The ACGME didn’t have a Milestone for that. But Maya wrote one in anyway. acg self assessment
But then she remembered the incident — the one that didn't fit into any Milestone checkbox.
“Show me what you did about this,” he said. Yours is the first that taught me something
Dr. Maya Chen stared at the blinking cursor on her laptop. It was 11:47 p.m. The ACGME Self-Assessment form for her residency program sat half-finished. Six tabs were open: duty hour logs, case logs, survey results, and a PDF of the “Common Program Requirements.” She sighed. This wasn't a story. It was a tax return in medical drag.
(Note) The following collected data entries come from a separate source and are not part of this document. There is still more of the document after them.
Lemma aborted_signal_never_unsubscribes_witness :
  let w := run demo_body demo_options [Abort 0] (constructor demo_options) in
  reachable demo_body demo_options w ∧
  emitter_on_slot w = Original ∧
  0 ∈ aborted w ∧
  let w1 := after (SignalEmitter.call_on demo_body "x"
                     (Some {| once := false; signal := Some 0 |}) 5) w in
  5 ∈ listeners_of (listeners w1) "x" ∧
  SignalEmitter.abort 0 w1 = (Normal tt, w1).
Proof.
  cbv zeta.
  assert (reachable demo_body demo_options
            (run demo_body demo_options [Abort 0] (constructor demo_options)))
    as Hreach by (by eexists).
  assert (0 ∈ aborted (run demo_body demo_options [Abort 0] (constructor demo_options)))
    as Hfired.
  { assert (aborted (run demo_body demo_options [Abort 0] (constructor demo_options))
            = {[0]} ∪ ∅) as -> by reflexivity.
    set_solver. }
  split; [exact Hreach|]. split; [reflexivity|]. split; [exact Hfired|].
  apply (aborted_signal_never_unsubscribes demo_body demo_options _ "x" false 0 5
           Hreach eq_refl Hfired).
Defined.

(** ** The readable stream and the promise of [once] *)

(** X14. A readable stream made for [s] on an active controller receives,
    as chunks, the arguments recorded for [s] if there are any (immediate
    mode), then the arguments of every emission of [s], in order, once
    each.  Cancelling the stream never throws and unsubscribes its
    listener: later emissions of [s] give it nothing. *)
Theorem readable_stream_yields_emissions_until_cancel
    body options w s aborter sink chunks more :
  reachable body options w →
  emitter_on_slot w = Original →
  emit_slot w = Original →
  aborter ∉ aborted w →
  sink ∉ ONCE_SYMBOL w →
  let w1 := after (Adapters.createReadableStream_start body s aborter sink) w in
  let w2 := run body options (map (Emit s) chunks) w1 in
  let w3 := after (Adapters.createReadableStream_cancel aborter) w2 in
  let w4 := run body options (map (Emit s) more) w3 in
  (∃ evs, trace w1 = trace w ++ evs ∧
          deliveries Replay s sink evs = option_list (lastArgs w ≫= (λ m, m !! s))) ∧
  (∃ evs, trace w2 = trace w1 ++ evs ∧ deliveries Dispatch s sink evs = chunks) ∧
  (Adapters.createReadableStream_cancel aborter w2).1 = Normal tt ∧
  (sink ∉ listeners_of (listeners w3) s) ∧
  (∃ evs, trace w4 = trace w3 ++ evs ∧ deliveries Dispatch s sink evs = []).
Proof.
  intros Hreach Hon Hemit Ha Ho w1 w2 w3 w4.
  unfold Adapters.createReadableStream_start, Adapters.createReadableStream_cancel in *.
  set (o := Some {| once := false; signal := Some aborter |}) in *.
  destruct (call_on_subscribed body options w s o sink Hreach Hon)
    as (Hwf1 & Hl1 & Ho1 & _ & Hs1 & _).
  destruct (call_on_world body s o sink w Hon) as (_ & Ha1 & Hh1).
  fold w1 in Hwf1, Hl1, Ho1, Hs1, Ha1, Hh1. simpl in Ho1, Hh1. rewrite Hemit in Hs1.
  destruct (emissions_delivered body options s sink chunks w1 Hwf1 Hs1 Hl1)
    as (Hwf2 & Hl2 & Ha2 & Hh2 & Hevs2); [by rewrite Ho1|].
  fold w2 in Hwf2, Hl2, Ha2, Hh2, Hevs2.
  destruct (abort_removes aborter s sink w2) as (w3' & Hrun & Hl3 & _ & _ & _).
  { by rewrite Ha2, Ha1. }
  { rewrite Hh2, Hh1, elem_of_app, list_elem_of_singleton. by right. }
  assert (w3 = w3') as Hw3 by (subst w3; unfold after; by rewrite Hrun).
  assert (wf (listeners w3)) as Hwf3.
  { subst w3. by apply (exec_wf body options (Abort aborter)). }
  split; [|split; [done|split; [by rewrite Hrun|split; [by rewrite Hw3|]]]].
  - subst w1. unfold after. rewrite call_on_run, Hon. cbn [snd]. unfold on_world.
    destruct (registered_fields s o sink w) as (_ & _ & _ & Ht & _).
    destruct (lastArgs w ≫= (λ m, m !! s)) as [last|]; cbn [option_list].
    + eexists. split; [unfold set_trace; cbn [trace]; rewrite Ht; reflexivity|].
      unfold deliveries. simpl. by rewrite !bool_decide_eq_true_2.
    + exists []. by rewrite Ht, app_nil_r.
  - destruct (emissions_absent body options s sink more w3 Hwf3)
      as (_ & evs & Ht & Hc & _); [by rewrite Hw3|].
    exists evs. split; [done|]. apply nil_length_inv. by rewrite deliveries_length.
Qed.

Lemma readable_stream_yields_emissions_until_cancel_witness :
  reachable demo_body demo_options demo_world ∧
  emitter_on_slot demo_world = Original ∧
  emit_slot demo_world = Original ∧
  (0 ∉ aborted demo_world) ∧
  (5 ∉ ONCE_SYMBOL demo_world) ∧
  let w1 := after (Adapters.createReadableStream_start demo_body "x" 0 5) demo_world in
  let w2 := run demo_body demo_options (map (Emit "x") [[1%Z]; [2%Z]]) w1 in
  let w3 := after (Adapters.createReadableStream_cancel 0) w2 in
  let w4 := run demo_body demo_options (map (Emit "x") [[3%Z]]) w3 in
  (∃ evs, trace w1 = trace demo_world ++ evs ∧
          deliveries Replay "x" 5 evs = [[42%Z]]) ∧
  (∃ evs, trace w2 = trace w1 ++ evs ∧
          deliveries Dispatch "x" 5 evs = [[1%Z]; [2%Z]]) ∧
  (Adapters.createReadableStream_cancel 0 w2).1 = Normal tt ∧
  (5 ∉ listeners_of (listeners w3) "x") ∧
  (∃ evs, trace w4 = trace w3 ++ evs ∧ deliveries Dispatch "x" 5 evs = []).
Proof.
  assert (0 ∉ aborted demo_world) as Hfresh.
  { assert (aborted demo_world = ∅) as -> by reflexivity. apply not_elem_of_empty. }
  assert (5 ∉ ONCE_SYMBOL demo_world) as Hplain.
  { assert (ONCE_SYMBOL demo_world = ∅) as -> by reflexivity. apply not_elem_of_empty. }
  split; [apply demo_world_reachable|]. split; [reflexivity|]. split; [reflexivity|].
  split; [exact Hfresh|]. split; [exact Hplain|].
  apply (readable_stream_yields_emissions_until_cancel demo_body demo_options
           demo_world "x" 0 5 [[1%Z]; [2%Z]] [[3%Z]]
           demo_world_reachable eq_refl eq_refl Hfresh Hplain).
Defined.

(** X15. The listener that [once] subscribes for its promise is not tied to
    the abort signal given to [once].  When the listener is a fresh closure
    (no abort handler refers to it), firing that signal, or any other,
    leaves it subscribed and flagged fire-once: only an emission of the
    signal, or an explicit [off], removes it. *)
Theorem once_listener_survives_abort body options w s signal resolver a :
  reachable body options w →
  emitter_on_slot w = Original →
  (∀ h, h ∈ abort_handlers w → h.2.2 ≠ resolver) →
  let w1 := after (Adapters.SignalEmitter_once body s signal resolver) w in
  let w2 := after (SignalEmitter.abort a) w1 in
  abort_handlers w1 = abort_handlers w ∧
  resolver ∈ listeners_of (listeners w2) s ∧
  resolver ∈ ONCE_SYMBOL w2.
Proof.
  intros Hreach Hon Hfresh w1 w2. unfold Adapters.SignalEmitter_once in *.
  set (o := Some {| once := true; signal := None |}) in *.
  destruct (call_on_subscribed body options w s o resolver Hreach Hon)
    as (_ & Hl1 & Ho1 & _).
  destruct (call_on_world body s o resolver w Hon) as (_ & _ & Hh1).
  fold w1 in Hl1, Ho1, Hh1. simpl in Ho1, Hh1. rewrite app_nil_r in Hh1.
  split; [done|]. subst w2. unfold after. rewrite abort_run.
  destruct (bool_decide (a ∈ aborted w1)); simpl.
  - split; [done|]. rewrite Ho1. set_solver.
  - set (w0 := set_abort_handlers _ _).
    set (hs := filter (λ h, h.1 = a) (abort_handlers w1)).
    assert (∀ h, h ∈ hs → h.2.2 ≠ resolver) as Hhs.
    { intros h [_ Hh]%list_elem_of_filter. apply Hfresh. by rewrite <- Hh1. }
    pose proof (foldl_off_listeners_of (λ h : nat * (string * nat), h.2.1)
                  (λ h, h.2.2) hs w0 s) as Hs.
    pose proof (foldl_off_ONCE (λ h : nat * (string * nat), h.2.1)
                  (λ h, h.2.2) hs w0) as Ho.
    cbv beta in Hs, Ho. split.
    + rewrite Hs, list_elem_of_filter. split; [|done].
      intros Hin%list_elem_of_In%in_map_iff. destruct Hin as (h & Heq & Hh).
      apply list_elem_of_In in Hh. apply (Hhs h Hh). by injection Heq.
    + rewrite Ho. apply elem_of_difference. split; [subst w0; simpl; rewrite Ho1; set_solver|].
      intros Hin%elem_of_list_to_set%list_elem_of_In%in_map_iff.
      destruct Hin as (h & Heq & Hh). apply list_elem_of_In in Hh. by apply (Hhs h Hh).
Qed.

Lemma once_listener_survives_abort_witness :
  let w := run demo_body demo_options
             [On "x" (Some {| once := false; signal := Some 0 |}) 1]
             (constructor demo_options) in
  reachable demo_body demo_options w ∧
  emitter_on_slot w = Original ∧
  (∀ h, h ∈ abort_handlers w → h.2.2 ≠ 5) ∧
  let w1 := after (Adapters.SignalEmitter_once demo_body "x" (Some 0) 5) w in
  let w2 := after (SignalEmitter.abort 0) w1 in
  abort_handlers w1 = abort_handlers w ∧
  5 ∈ listeners_of (listeners w2) "x" ∧
  5 ∈ ONCE_SYMBOL w2.
Proof.
  cbv zeta.
  assert (reachable demo_body demo_options
            (run demo_body demo_options
               [On "x" (Some {| once := false; signal := Some 0 |}) 1]
               (constructor demo_options))) as Hreach by (by eexists).
  assert (∀ h, h ∈ abort_handlers
            (run demo_body demo_options
               [On "x" (Some {| once := false; signal := Some 0 |}) 1]
               (constructor demo_options)) → h.2.2 ≠ 5) as Hfresh.
  { intros h Hh%list_elem_of_In. simpl in Hh. destruct Hh as [<-|[]]. simpl. lia. }
  split; [exact Hreach|]. split; [reflexivity|]. split; [exact Hfresh|].
  apply (once_listener_survives_abort demo_body demo_options _ "x" (Some 0) 5 0
           Hreach eq_refl Hfresh).
Defined.

(** ** What an emission leaves alone *)

(** X16. An emission of [s] on an active controller adds no listener
    anywhere and leaves the listener sets of every other signal as they
    were; in the set of [s] it keeps, in order, exactly the listeners that
    did not carry the fire-once flag; and it clears that flag on every
    listener of [s], whatever signal the flag was set for. *)
Theorem emission_touches_only_its_signal body options w s args :
  emit_slot w = Original →
  let w' := after (call_emit body options s args) w in
  (∀ s', s' ≠ s → listeners w' !! s' = listeners w !! s') ∧
  listeners_of (listeners w') s =
    filter (λ l, l ∉ ONCE_SYMBOL w) (listeners_of (listeners w) s) ∧
  ONCE_SYMBOL w' = ONCE_SYMBOL w ∖ list_to_set (listeners_of (listeners w) s) ∧
  abort_handlers w' = abort_handlers w.
Proof.
  intros Hslot w'.
  pose proof (emit_summary body options s args w 0 Hslot)
    as (_ & _ & Ho & Hls & Hother & _).
  destruct (emission_keeps_aborts body options s args w) as [_ Hh].
  fold w' in Ho, Hls, Hother, Hh.
  split; [done|]. split; [|by split].
  rewrite Hls. apply filter_ext_elem. intros l Hl. tauto.
Qed.

Lemma emission_touches_only_its_signal_witness :
  let w := run demo_body demo_options
             [On "a" (Some {| once := true; signal := None |}) 1; On "a" None 2;
              On "b" None 1]
             (constructor demo_options) in
  emit_slot w = Original ∧
  let w' := after (call_emit demo_body demo_options "a" [1%Z]) w in
  listeners w' !! "b" = Some [1] ∧
  listeners_of (listeners w') "a" = [2] ∧
  ONCE_SYMBOL w' = ∅.
Proof.
  cbv zeta. split; [reflexivity|].
  destruct (emission_touches_only_its_signal demo_body demo_options
              (run demo_body demo_options
                 [On "a" (Some {| once := true; signal := None |}) 1; On "a" None 2;
                  On "b" None 1]
                 (constructor demo_options)) "a" [1%Z] eq_refl)
    as (Hother & Hset & Hflags & _).
  split; [rewrite Hother by discriminate; reflexivity|].
  split; [rewrite Hset; reflexivity|].
  rewrite Hflags. reflexivity.
Defined.
(** The state of one panel task after its synchronous prefix, i.e. at its
    [await Promise.all(...)]. *)
Record PanelTask := mkTask {
  pt_index : nat;
  pt_panel : PanelDraft;
  pt_briefs : PanelBrief;
  pt_shouldGenSfx : bool;
  pt_shouldGenStinger : bool;
}.

(** [audioBriefs.perPanel[index] ?? { sfxPrompt: `Sound effect for: ...` }] *)
Definition briefs_for (perPanel : list PanelBrief) (index : nat) (p : PanelDraft)
  : PanelBrief :=
  match nth_error perPanel index with
  | Some b => b
  | None => {| sfxPrompt := "Sound effect for: " ++ substring 0 200 (pd_description p);
               stingerPrompt := None |}
  end.

(** The synchronous prefix of one [async (panel, index) => ...] callback: it
    reads the counters as they are when the callback is called. *)
Definition task_start (cnt : Counters) (perPanel : list PanelBrief) (index : nat)
  (p : PanelDraft) : PanelTask :=
  let briefs := briefs_for perPanel index p in
  {| pt_index := index; pt_panel := p; pt_briefs := briefs;
     pt_shouldGenSfx := Nat.ltb (sfxCount cnt) maxSfx;
     pt_shouldGenStinger :=
       str_truthy (stingerPrompt briefs) && Nat.ltb (stingerCount cnt) maxStingers |}.

(** [directorPanels.map(async ...)]: [Array.prototype.map] calls every callback
    in index order, and each runs until its first [await] before the next one
    is called; no callback body after an [await] can run in between, so the
    counters are threaded unchanged through this phase. *)
Fixpoint start_all (cnt : Counters) (perPanel : list PanelBrief) (index : nat)
  (ps : list PanelDraft) : Counters * list PanelTask :=
  match ps with
  | [] => (cnt, [])
  | p :: rest =>
      let t := task_start cnt perPanel index p in
      let '(cnt', ts) := start_all cnt perPanel (S index) rest in
      (cnt', t :: ts)
  end.

(** The generation services a panel task awaits: the image of a panel (which
    depends on the rendering path), [generateSoundEffect] and
    [generateStinger]; the audio services resolve with [""] on failure. *)
Record Services := mkServices {
  panel_image : nat -> PanelDraft -> string;
  sound_effect : string -> string;
  stinger : string -> string;
}.

Definition task_sfx (sv : Services) (t : PanelTask) : string :=
  if pt_shouldGenSfx t then sound_effect sv (sfxPrompt (pt_briefs t)) else "".

Definition task_stinger (sv : Services) (t : PanelTask) : string :=
  if pt_shouldGenStinger t
  then match stingerPrompt (pt_briefs t) with Some s => stinger sv s | None => "" end
  else "".

(** The continuation of a panel task after its [await]: counter updates. *)
Definition task_finish (sv : Services) (cnt : Counters) (t : PanelTask) : Counters :=
  {| sfxCount := if pt_shouldGenSfx t && negb (String.eqb (task_sfx sv t) "")
                 then S (sfxCount cnt) else sfxCount cnt;
     stingerCount := if pt_shouldGenStinger t && negb (String.eqb (task_stinger sv t) "")
                     then S (stingerCount cnt) else stingerCount cnt |}.

(** The panel a task resolves with. *)
Definition task_panel (sv : Services) (t : PanelTask) : Panel :=
  {| image := panel_image sv (pt_index t) (pt_panel t);
     narrative := pd_narrative (pt_panel t);
     narrativeAudio := None;
     soundEffectAudio := or_undefined (task_sfx sv t);
     stingerAudio := or_undefined (task_stinger sv t) |}.

(** [panelsWithAudio = await Promise.all(directorPanels.map(async ...))]: the
    continuations run in [completion] order (a permutation of the panel
    indices decided by the services), and [Promise.all] collects the panels
    positionally.  Returns the final counters and the panels. *)
Definition render_panels (sv : Services) (perPanel : list PanelBrief)
  (completion : list nat) (ps : list PanelDraft) : Counters * list Panel :=
  let '(cnt, tasks) := start_all (mkCounters 0 0) perPanel 0 ps in
  let cnt' := fold_left (fun c i => match nth_error tasks i with
                                    | Some t => task_finish sv c t
                                    | None => c
                                    end) completion cnt in
  (cnt', map (task_panel sv) tasks).

(** The rendering paths differ only in where a panel's image comes from.  On
    the reference-page path it is [generatePanelImageFromPageRef] ([None] when
    that call rejects), falling back to [generatePanelImage]; on the batch path
    it is [batchImages[index]]; on the sequential path a [generatePanelImage]
    call. *)
Definition image_from_page (fromPage : nat -> PanelDraft -> option string)
  (perPanel : PanelDraft -> string) : nat -> PanelDraft -> string :=
  fun index p => match fromPage index p with
                 | Some img => img
                 | None => perPanel p
                 end.

Definition count_sfx (ps : list Panel) : nat :=
  List.length (filter (fun p => match soundEffectAudio p with Some _ => true | None => false end) ps).

Definition count_stingers (ps : list Panel) : nat :=
  List.length (filter (fun p => match stingerAudio p with Some _ => true | None => false end) ps).
(* ------------------------------------------------------------------------- *)
(** ** Chapter pipeline: choice validation (lines 215-229) *)

(** JSON values as produced by [JSON.parse], plus [undefined] for absent
    properties.  Objects keep their members in source order. *)
#[warnings="-register-all"]
Inductive jval :=
  | JUndef
  | JNull
  | JBool (b : bool)
  | JNum (q : Q)
  | JStr (s : string)
  | JArr (items : list jval)
  | JObj (members : list (string * jval)).

(** Property access [v[k]]: [JSON.parse] keeps the last of duplicated keys. *)
Definition jget (v : jval) (k : string) : jval :=
  match v with
  | JObj ms => fold_left (fun acc '(k', x) => if String.eqb k k' then x else acc) ms JUndef
  | _ => JUndef
  end.

Definition truthy (v : jval) : bool :=
  match v with
  | JUndef | JNull => false
  | JBool b => b
  | JNum q => negb (Qeq_bool q 0)
  | JStr s => negb (String.eqb s "")
  | JArr _ | JObj _ => true
  end.

Definition is_string (v : jval) : bool :=
  match v with JStr _ => true | _ => false end.

Definition is_number (v : jval) : bool :=
  match v with JNum _ => true | _ => false end.

(** [validChoice = (c) => c && typeof c.text === 'string' && c.impact
    && typeof c.impact.adventure === 'number'] *)
Definition validChoice (c : jval) : bool :=
  truthy c && is_string (jget c "text") && truthy (jget c "impact")
  && is_number (jget (jget c "impact") "adventure").

(** The negation of the condition
    [!Array.isArray(finalChoices) || finalChoices.length !== 4 || !finalChoices.every(validChoice)]. *)
Definition primary_choices_accepted (finalChoices : jval) : bool :=
  match finalChoices with
  | JArr l => Nat.eqb (List.length l) 4 && forallb validChoice l
  | _ => false
  end.

(** The choice stage of [generateChapter].  [fallback] is the outcome of
    [generateChoicesFallback]: the array it resolves with, or [None] when it
    rejects.  Returns whether the fallback was invoked and the final choices. *)
Definition choice_stage (directorChoices : jval) (fallback : option (list jval))
  : bool * jval :=
  if primary_choices_accepted directorChoices
  then (false, directorChoices)
  else match fallback with
       | Some cs => (true, JArr cs)
       | None => (true, JArr [])
       end.

(** The claim's validity test: four entries, each with a text label and a
    numeric impact on all four mood axes. *)
Definition full_shape_ok (c : jval) : bool :=
  is_string (jget c "text")
  && is_number (jget (jget c "impact") "adventure")
  && is_number (jget (jget c "impact") "danger")
  && is_number (jget (jget c "impact") "romance")
  && is_number (jget (jget c "impact") "drama").

Definition spec_choices_valid (finalChoices : jval) : bool :=
  match finalChoices with
  | JArr l => Nat.eqb (List.length l) 4 && forallb full_shape_ok l
  | _ => false
  end.

(** A choice whose impact carries only the adventure axis. *)
Definition adventure_only_choice (t : string) : jval :=
  JObj [("text", JStr t); ("impact", JObj [("adventure", JNum (1#10))])].

(* ------------------------------------------------------------------------- *)
(** ** Retry with backoff ([isRateLimitError], [retryWithBackoff]) *)

(** Primitive property values of a rejection reason. *)
Inductive prim := PUndef | PNum (z : Z) | PStr (s : string).

Definition prim_truthy (v : prim) : bool :=
  match v with
  | PUndef => false
  | PNum z => negb (Z.eqb z 0)
  | PStr s => negb (String.eqb s "")
  end.

(** The [status], [code] and [message] properties of what a call rejects with. *)
Record RejectReason := mkReject {
  r_status : prim;
  r_code : prim;
  r_message : option string;
}.

Definition ascii_lower (c : Ascii.ascii) : Ascii.ascii :=
  let n := Ascii.nat_of_ascii c in
  if (Nat.leb 65 n && Nat.leb n 90)%bool then Ascii.ascii_of_nat (n + 32) else c.

Fixpoint toLowerCase (s : string) : string :=
  match s with
  | EmptyString => EmptyString
  | String c rest => String (ascii_lower c) (toLowerCase rest)
  end.

Definition includes (hay needle : string) : bool :=
  match index 0 needle hay with Some _ => true | None => false end.

Definition isRateLimitError (err : RejectReason) : bool :=
  let status := if prim_truthy (r_status err) then r_status err else r_code err in
  let message := toLowerCase (match r_message err with Some m => m | None => "" end) in
  match status with PNum 429 => true | _ => false end
  || match status with PStr "RESOURCE_EXHAUSTED" => true | _ => false end
  || includes message "rate"
  || includes message "quota"
  || includes message "too many requests"
  || includes message "429".

Inductive Outcome (A : Type) :=
  | Resolved (v : A)
  | Rejected (e : RejectReason).
Arguments Resolved {A} v.
Arguments Rejected {A} e.

(** [Math.floor(Math.random() * base)] for a draw [r] of [Math.random()]. *)
Definition jitter_of (base : Z) (r : Q) : Z := Qfloor (r * inject_Z base).

(** The [for (;;)] loop of [retryWithBackoff]: [call n] is the outcome of the
    [n]-th call of [fn], [random n] the [Math.random()] draw made before the
    [n]-th retry.  Returns the delays slept and the final outcome; [fuel]
    bounds the iterations ([None] when it runs out). *)
Fixpoint retry_loop {A} (fuel : nat) (retries base max : Z) (attempt : nat)
  (call : nat -> Outcome A) (random : nat -> Q) : option (list Z * Outcome A) :=
  match fuel with
  | O => None
  | S fuel' =>
      match call attempt with
      | Resolved v => Some ([], Resolved v)
      | Rejected err =>
          if negb (isRateLimitError err) || Z.leb retries (Z.of_nat attempt)
          then Some ([], Rejected err)
          else
            let jitter := jitter_of base (random attempt) in
            let delay := (Z.min max (base * 2 ^ Z.of_nat attempt) + jitter)%Z in
            match retry_loop fuel' retries base max (S attempt) call random with
            | Some (ds, r) => Some (delay :: ds, r)
            | None => None
            end
      end
  end.

(** [retryWithBackoff(fn)] with its defaults [retries = 3], [baseDelayMs = 250],
    [maxDelayMs = 1000]. *)
Definition retryWithBackoff {A} (call : nat -> Outcome A) (random : nat -> Q)
  : option (list Z * Outcome A) :=
  retry_loop 4 3 250 1000 0 call random.

(** Six panels of a reference page with their audio briefs, every brief
    carrying a stinger prompt, and audio services that always succeed. *)
Definition six_drafts : list PanelDraft :=
  map (fun n => mkDraft ("Panel " ++ n) ("Beat " ++ n)) ["1"; "2"; "3"; "4"; "5"; "6"].

Definition six_briefs : list PanelBrief :=
  map (fun n => mkBrief ("whoosh " ++ n) (Some ("boom " ++ n))) ["1"; "2"; "3"; "4"; "5"; "6"].

Definition page_services : Services :=
  mkServices (image_from_page (fun i _ => Some "panel-from-page") (fun _ => "panel"))
    (fun p => "blob:sfx/" ++ p) (fun p => "blob:stinger/" ++ p).

(* ------------------------------------------------------------------------- *)
(** ** Image request scheduler ([geminiService.ts], lines 4-59) *)

Module Scheduler.

Definition IMAGE_RPM_LIMIT : nat := 10.
Definition IMAGE_CONCURRENCY_LIMIT : nat := 3.
Definition ONE_MINUTE_MS : Z := 60000.

(** The module state: [imageQueue], [imageInFlight], [imageStartTimestamps].
    Tasks are named by numbers.  Two ghost fields record what the claims are
    about: [running], the tasks whose [run()] was started and whose promise
    has not settled, and [started], the time of every task start so far. *)
Record Sched := mkSched {
  imageQueue : list nat;
  imageInFlight : nat;
  imageStartTimestamps : list Z;
  running : list nat;
  started : list Z;
}.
Maya showed him the new monthly “Human Moments” M&M conference — not for medical errors, but for moments where the right answer wasn’t in UpToDate. Residents presented cases like Jamie’s. They role-played difficult conversations. They graded each other not on knot-tying speed, but on the quality of their silences. The ACGME didn’t have a Milestone for that
The procedure finished. The patient recovered. But the program’s self-assessment had no field for that . That night, Maya stopped filling out the form as a compliance robot. Instead, she wrote a story in the margins of the comments section: “Our residents are proficient in central lines, sepsis protocols, and STAT reads. But we discovered a gap: no one taught them how to answer a question like ‘Am I a burden?’ Jamie’s hands were perfect. But his voice cracked. Our curriculum teaches medicine. It doesn’t teach the medicine of being human when you’re terrified.” She added an anonymous quote from Jamie’s reflection journal (submitted with permission): “I know the dose of epinephrine for anaphylaxis. But what’s the dose of presence for despair?” The unexpected outcome: The ACGME site visit came six weeks later. The reviewer, a grizzled pulmonologist named Dr. Harris, usually just checked boxes. But he stopped at Maya’s comment. He read it twice. Then he looked up.